Но зато это очень полезный материал для беллетриста! Лучший пример фиктивного персонажа профайлинга — Шерлок Холмс Артура Конан-Дойля. Он никогда не существовал, Конан-Дойль написал его таким же умным, каким был сам; персонаж позволяет много интерпретаций и дополнительных сюжетов. Метод профайлинга хорош для того, чтобы добавить волнения драме. Но в реальности он может разрушить весь «кейс», который нужно довести до суда, потому что испортит возможность ясного доказательства. При этом я не отрицаю, что метод ФБР очень хорош в компьютерном моделировании, чтобы установить некие полезные индикаторы.
Расследовательская психология – это целый спектр методов. Например, что касается интервьюирования людей, психологи имеют большой опыт в анализировании полученного материала. Мы обладаем знаниями о психологии припоминания, владеем техниками, которые помогают человеку помнить. Нам довольно просто детектировать ложь или понять, когда человек дал ложное признание в преступлении, которого он не совершал. Работать с информацией посредством всех этих методов, систематически ее анализируя и организуя, гораздо более эффективно!
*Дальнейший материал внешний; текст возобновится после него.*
(** The values given to the elements of a slice's backing array. *)
Fixpoint assign (backing : list (list json)) (l : list json) : list (list json) :=
  match l with
  | [] => backing
  | x :: l' => match backing with
               | [] => [x] :: assign [] l'
               | b :: bs => (b ++ [x]) :: assign bs l'
               end
  end.

(** [None] for a nil slice, else the backing array and the length. *)
Definition slice_state : Type := option (list (list json) * nat).

Definition dec_slice {A} (d : dec A) : dec (option (list A)) :=
  λ js,
    last ← foldl (λ (acc : option slice_state) j, old ← acc;
                  match j with
                  | JNull => Some None
                  | JArr [] => Some (Some ([], O))
                  | JArr l =>
                      let backing := assign (match old with Some (b, _) => b | None => [] end) l in
                      _ ← mapM d (take (length l) backing); Some (Some (backing, length l))
                  | _ => None
                  end) (Some None) js;
    match last with
    | None => Some None
    | Some (backing, n) => Some <$> mapM d (take n backing)
    end.

Definition dec_list {A} (d : dec A) : dec (list A) := λ js, default [] <$> dec_slice d js.

(** A map with string keys: each element is decoded into a fresh value. *)
Definition dec_entries {A} (d : dec A) (m : gmap string A) (ms : list (string * json)) : option (gmap string A) :=
  foldl (λ acc kv, old ← acc; v ← d [kv.2]; Some (<[kv.1 := v]> old)) (Some m) ms.

Definition dec_map {A} (d : dec A) : dec (option (gmap string A)) :=
  λ js, foldl (λ acc j, old ← acc;
               match j with
               | JNull => Some None
               | JObj ms => Some <$> dec_entries d (default ∅ old) ms
               | _ => None
               end) (Some None) js.

(** [map[string]int] *)
Definition dec_counts : dec (gmap string Z) := λ js, default ∅ <$> dec_map dec_int64 js.

(** An unsigned integer of a narrower type. *)
Definition dec_uint (limit : Z) : dec Z :=
  dec_plain 0 (λ j, match j with JNum t => parse_uint t limit | _ => None end).

(** A [[]byte] is base64 text, or an array of numbers. *)
Definition dec_uint8 : dec Z := dec_uint 255.

Definition byte_values (s : string) : list (list json) := (λ a, [jint (byte_val a)]) <$> String.list_ascii_of_string s.

Definition dec_bytes : dec string :=
  λ js,
    last ← foldl (λ (acc : option slice_state) j, old ← acc;
                  match j with
                  | JNull => Some None
                  | JStr s => b ← base64_decode s; Some (Some (byte_values b, String.length b))
                  | JArr [] => Some (Some ([], O))
                  | JArr l =>
                      let backing := assign (match old with Some (b, _) => b | None => [] end) l in
                      _ ← mapM dec_uint8 (take (length l) backing); Some (Some (backing, length l))
                  | _ => None
                  end) (Some None) js;
    match last with
    | None => Some ""
    | Some (backing, n) =>
        l ← mapM dec_uint8 (take n backing); Some (String.string_of_list_ascii (byte_of <$> l))
    end.

(** ** Lemmas on members *)

Create HintDb wire.

Definition omitted (omit : bool) (v : json) : list json := if omit then [] else [v].

(** The values a struct's own members give to a field. *)
Fixpoint lookup_pieces (name : string) (l : list piece) : list json :=
  match l with
  | [] => []
  | (omit, k, v) :: l' => if String.eqb k name then omitted omit v ++ lookup_pieces name l' else lookup_pieces name l'
  end.

Lemma values_of_pieces name l : values_of name (pieces l) = lookup_pieces name l.
Proof.
  induction l as [|[[omit k] v] l IH]; [done|]. cbn [pieces lookup_pieces written].
  rewrite <-IH. unfold values_of. rewrite omap_app. unfold omitted.
  destruct omit; simpl; destruct (String.eqb k name); done.
Qed.

Definition keys_in (fields : list string) (ms : list (string * json)) : Prop :=
  Forall (λ m : string * json, existsb (String.eqb (m.1)) fields = true) ms.

Lemma members_exact strict fields ms :
  keys_in fields ms → members strict fields [JObj ms] = Some ms.
Proof.
  intros Hk. simpl. assert (resolve_members strict fields ms = Some ms) as ->; [|simpl; by rewrite app_nil_r].
  induction Hk as [|[k v] ms Hk Hms IH]; [done|]. cbn [resolve_members foldr].
  unfold resolve_members in IH. rewrite IH. simpl. unfold resolve. simpl in Hk. by rewrite Hk.
Qed.

Lemma dec_struct_exact {A} strict fields (body : (string → list json) → option A) ms :
  keys_in fields ms → dec_struct strict fields body [JObj ms] = body (λ name, values_of name ms).
Proof. intros Hk. unfold dec_struct. by rewrite members_exact. Qed.

(** ** Plain values read back *)

Definition int64_ok (n : Z) : Prop := (min_int64 ≤ n ≤ max_int64)%Z.

Lemma parse_int64_itoa n : int64_ok n → parse_int64 (itoa n) = Some n.
Proof.
  unfold int64_ok, parse_int64. intros Hn. unfold itoa. destruct (n <? 0)%Z eqn:H0; bool_hyps.
  - cbn [String.append]. change (Ascii.eqb "-" "-") with true. cbv iota.
    rewrite parse_uint_itoa by (unfold min_int64 in *; lia). simpl. f_equal. lia.
  - pose proof (itoa_nonneg_all n H0) as Ha. pose proof (parse_uint_itoa n max_int64) as Hp.
    destruct (itoa_nonneg n) as [|a d] eqn:Hd; [by destruct (itoa_nonneg_nonempty n)|].
    simpl in Ha. apply andb_true_iff in Ha as [Ha _].
    assert (Ascii.eqb a "-" = false) as ->; [apply Ascii.eqb_neq; by intros ->|]. apply Hp. lia.
Qed.

Lemma dec_string_omitted s : dec_string (omitted (str_is_empty s) (JStr s)) = Some s.
Proof. by destruct s. Qed.

Lemma dec_string_one s : dec_string [JStr s] = Some s.
Proof. done. Qed.

Lemma dec_bool_omitted b : dec_bool (omitted (negb b) (JBool b)) = Some b.
Proof. by destruct b. Qed.

Lemma dec_bool_one b : dec_bool [JBool b] = Some b.
Proof. done. Qed.

Lemma dec_int64_one n : int64_ok n → dec_int64 [jint n] = Some n.
Proof. intros. unfold dec_int64, dec_plain. simpl. by rewrite parse_int64_itoa. Qed.

Lemma dec_int64_omitted n : int64_ok n → dec_int64 (omitted (n =? 0)%Z (jint n)) = Some n.
Proof.
  intros. destruct (n =? 0)%Z eqn:Hn; bool_hyps; [by subst|]. by apply dec_int64_one.
Qed.

Lemma dec_ptr_omitted {A} (d : dec A) (enc : A → json) p :
  (∀ a, p = Some a → d [enc a] = Some a ∧ enc a ≠ JNull) →
  dec_ptr d (omitted (is_none p) (enc_ptr enc p)) = Some p.
Proof.
  intros Hp. destruct p as [a|]; [|done]. destruct (Hp a eq_refl) as [Ha Hne].
  unfold dec_ptr. simpl. destruct (enc a); simpl; try done; by rewrite Ha; simpl; rewrite Ha.
Qed.

Lemma dec_ptr_one {A} (d : dec A) (enc : A → json) p :
  (∀ a, p = Some a → d [enc a] = Some a ∧ enc a ≠ JNull) → dec_ptr d [enc_ptr enc p] = Some p.
Proof. intros Hp. destruct p as [a|]; [|done]. by apply (dec_ptr_omitted d enc (Some a)). Qed.

Lemma assign_nil l : assign [] l = (λ x, [x]) <$> l.
Proof. induction l as [|x l IH]; simpl; [done|by rewrite IH]. Qed.

Lemma mapM_singles {A} (d : dec A) (enc : A → json) l :
  Forall (λ a, d [enc a] = Some a) l → mapM d ((λ x, [x]) <$> (enc <$> l)) = Some l.
Proof. induction 1 as [|a l Ha Hl IH]; [done|].
  rewrite !fmap_cons. cbn [mapM]. rewrite Ha. cbn [mbind option_bind]. by rewrite IH.
Qed.

Lemma dec_slice_arr {A} (d : dec A) x js :
  dec_slice d [JArr (x :: js)] = l ← mapM d ((λ y, [y]) <$> (x :: js)); Some (Some l).
Proof.
  unfold dec_slice. cbn [foldl mbind option_bind]. rewrite assign_nil.
  rewrite take_ge by (rewrite length_fmap; done).
  destruct (mapM d _) as [l|] eqn:Hm; [|done]. cbn [mbind option_bind].
  by rewrite take_ge, Hm by (rewrite length_fmap; done).
Qed.

Lemma dec_slice_one {A} (d : dec A) (enc : A → json) p :
  (∀ l, p = Some l → Forall (λ a, d [enc a] = Some a) l) →
  dec_slice d [enc_ptr (λ l, JArr (enc <$> l)) p] = Some p.
Proof.
  intros Hp. destruct p as [l|]; [|done]. specialize (Hp l eq_refl). cbn [enc_ptr].
  destruct l as [|a l]; [done|]. rewrite fmap_cons, dec_slice_arr, <-fmap_cons.
  by rewrite mapM_singles.
Qed.

Lemma dec_list_omitted {A} (d : dec A) (enc : A → json) l :
  Forall (λ a, d [enc a] = Some a) l →
  dec_list d (omitted (is_nil l) (JArr (enc <$> l))) = Some l.
Proof.
  intros Hl. unfold dec_list. destruct l as [|a l]; [done|]. cbn [is_nil omitted].
  pose proof (dec_slice_one d enc (Some (a :: l))) as H. cbn [enc_ptr] in H. rewrite H; [done|].
  by intros ? [= <-].
Qed.
(* ===== verification/BrokerClient.v ===== *)
(** * The broker client: [internal/broker/client.go]

    [Client.call] as a program over the calls it makes to the context, the
    clock and the connection, and its methods.  The results: request ids are
    the decimal counters the source means and never overrun their buffer; a
    call answers only with what a matching response carried; and, composed
    with the server, a request arrives as it was sent and its result comes
    back as the service returned it, up to the cut that fits it in a frame. *)

From S2P Require Import Prelude GoStr Utf8 GoTime Prog Model Frame Json Wire Protocol BrokerServer.
From Stdlib Require Import Ascii.
Open Scope Z_scope.
Open Scope string_scope.
Open Scope list_scope.

(** ** Request ids *)

(** The loop of [formatUint]: [index] counts the free bytes of the buffer;
    [None] is an index out of range. *)
Fixpoint format_loop (index : nat) (value : Z) (buffer : string) : option string :=
  if (value =? 0)%Z then Some buffer
  else match index with
       | O => None
       | S index' =>
           digit ← str_at "0123456789" (Z.to_nat (value mod 10));
           format_loop index' (value / 10) (String digit buffer)
       end.

Definition formatUint (value : Z) : option string :=
  if (value =? 0)%Z then Some "0" else format_loop 20 value "".

Definition nextID (sequence : Z) : string := "client-" +:+ default "" (formatUint sequence).

Lemma digit_at d : (0 ≤ d < 10)%Z → str_at "0123456789" (Z.to_nat d) = Some (digit_char d).
Proof.
  intros Hd.
  assert (d = 0 ∨ d = 1 ∨ d = 2 ∨ d = 3 ∨ d = 4 ∨ d = 5 ∨ d = 6 ∨ d = 7 ∨ d = 8 ∨ d = 9)%Z as Hc by lia.
  by repeat destruct Hc as [->|Hc]; [..|subst].
Qed.

Lemma format_loop_digits index value buffer fuel :
  (0 < value < 10 ^ Z.of_nat index)%Z → (value < 2 ^ Z.of_nat fuel)%Z →
  format_loop index value buffer = Some (digits_acc fuel value buffer).
Proof.
  revert value buffer fuel. induction index as [|index IH]; intros value buffer fuel Hv Hf.
  { simpl in Hv. lia. }
  cbn [format_loop]. rewrite (proj2 (Z.eqb_neq _ _)) by lia.
  rewrite digit_at by (apply Z.mod_pos_bound; lia). cbn [mbind option_bind].
  destruct fuel as [|fuel]; [simpl in Hf; lia|]. cbn [digits_acc].
  rewrite Nat2Z.inj_succ, Z.pow_succ_r in Hv by lia. rewrite Nat2Z.inj_succ, Z.pow_succ_r in Hf by lia.
  destruct (value <? 10)%Z eqn:H10; bool_hyps.
  - rewrite (Z.div_small value 10) by lia. by destruct index.
  - apply IH; [split; [apply Z.div_str_pos; lia|apply Z.div_lt_upper_bound; lia]|].
    apply Z.div_lt_upper_bound; lia.
Qed.
(* ===== verification/ServerStart.v ===== *)
(** * How the broker takes its socket: [Server.Serve] of [internal/broker/server.go]

    The start of [Serve], up to the moment it accepts: the checks on the
    directory, the start-up lock, a stale socket that is removed, the new
    socket; and the end of [shutdown], which removes it.  Several servers may
    start on one path, in any order of their calls, and die at any call.  The
    kernel's part is a world: what the path leads to, which sockets somebody
    listens on, who holds the lock.  The file of the lock is one file: nothing
    in the program removes it.

    The result: a server that has started keeps its socket while the others
    start or die, so at most one has started; each start leaves the lock free,
    and a failed one leaves nothing that listens.  [shutdown] does not take the
    lock, and a start that runs at the same time can lose its socket to it. *)

From S2P Require Import Prelude Prog.
Open Scope Z_scope.
Open Scope list_scope.

(** ** What the system calls say *)

(** The errors of the kernel the code tells apart, and where [net] puts them. *)
Inductive errno := ECONNREFUSED | ENOENT | EWOULDBLOCK | EAGAIN | OtherErrno.
Inductive dial_error := OpError (e : errno) | RawError (e : errno).

#[export] Instance errno_eq_dec : EqDecision errno.
Proof. solve_decision. Defined.

(** [os.FileInfo]: the file it is of, [Mode()], and the owner in [Sys()]. *)
Record FileInfo := {
  fi_file : nat;
  fi_symlink : bool;
  fi_dir : bool;
  fi_socket : bool;
  fi_regular : bool;
  fi_perm : Z;
  fi_stat : option Z }.

Inductive lstat_answer := LstatErr | LstatNotExist | LstatInfo (info : FileInfo).

(** [net.Listen]: it may bind the path and still fail; what it returns is a
    [net.UnixListener] or not. *)
Inductive listen_answer := ListenErr | ListenBoundErr | Listening (unix : bool).

Inductive sys_call : Type → Type :=
| Getuid : sys_call Z
| LstatParent : sys_call lstat_answer
| Umask : sys_call unit
| LstatLock : sys_call lstat_answer
| OpenLock : sys_call bool
| StatLock : sys_call (option FileInfo)
| FlockLock : sys_call (option errno)
| FlockUnlock : sys_call unit
| CloseLock : sys_call unit
| LstatSocket : sys_call lstat_answer
| DialSocket : sys_call (option dial_error)
| CloseDialed : sys_call unit
| RemoveSocket : sys_call bool
| ListenSocket : sys_call listen_answer
| KeepOnClose : sys_call unit
| ChmodSocket : sys_call bool
| CloseListener : sys_call unit.

Abbreviation sys := (prog sys_call).

(** ** The code *)

Inductive start_error := ErrUnsafeSocket | ErrSocketInUse | ErrSocketOperation.

Definition isConnectionRefused (err : dial_error) : bool :=
  match err with
  | OpError e => bool_decide (e = ECONNREFUSED) || bool_decide (e = ENOENT)
  | RawError e => bool_decide (e = ECONNREFUSED) || bool_decide (e = ENOENT)
  end.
Также психологические наработки способны оказать ощутимую поддержку в процессе принятия решений. Что нужно, так это конвертировать весь этот материал в нечто, что можно выразить в виде обучения для полиции. Мне часто задавали вопрос: где в расследовании нужно задействовать помощь психолога? Ответ простой: её нужно затребовать ещё до преступления. Психологи могут помочь только перед тем, как будет совершено преступление. Это система поддержки. Не нужно строить иллюзий, что придёт некий странный персонаж, Шерлок Холмс, и поможет расследовать совершённое преступление.
Могут ли методы расследовательской психологии применяться в других сферах, не криминальных? Несомненно. Широкое применение они находят, например, в военной сфере и сфере борьбы с терроризмом (например, может помочь определить локацию изготовления бомб и выйти на самих производителей – как было в Афганистане). Мы можем быть очень открытыми в том, чтобы понять социальные процессы.
Я не думаю, что существует какой-то особый «менталитет преступника». Их процессы мышления, то, как они общаются с миром, видят его и видят себя в нём, чего хотят достичь в жизни, могут быть очень различны. Их личные нарративы могут кардинально отличаться: кто-то оппортунист, кто-то, наоборот, совершает преступления из протеста. Сам вопрос, я считаю, ведёт к заблуждению.
Если вам нужен какой-то усреднённый портрет преступника, посмотрите на людей в тюрьмах – они плохо образованны. В их семьях преступная деятельность не считалась предосудительной, она была приемлемой – предосудительным было попасть в тюрьму.
Заметьте: в тюрьму попадают не те, кто знают, как совершить преступление и уйти. Попадётся тот, кто как раз этому ещё не научился. Зато в тюрьме он встретит много людей, которые его научат, покажут, как доставать оружие, дадут доступ к целой преступной сети, к которой у него доступа до сих пор не было и неоткуда было бы появиться. Недаром тюрьму называют преступным университетом.
Реконструировать нарратив человека это единственный метод «перевоспитать» преступника. Нужно продемонстрировать ему, что он может жить в обществе, не совершая преступлений, а совершенствуя какой-то легальный навык.
Разница между мнением и свидетельством огромна. Проблема с учеными в том, что они хотят говорить о своих успехах и никогда не говорят о поражениях. Например, психиатры: об одном случае, где успешны, они расскажут везде – но умолчат об остальных 50, где они провалились. А ведь если у вас есть четко обозначенный научный процесс, вы учитесь на своих ошибках. В отличие от интуиции.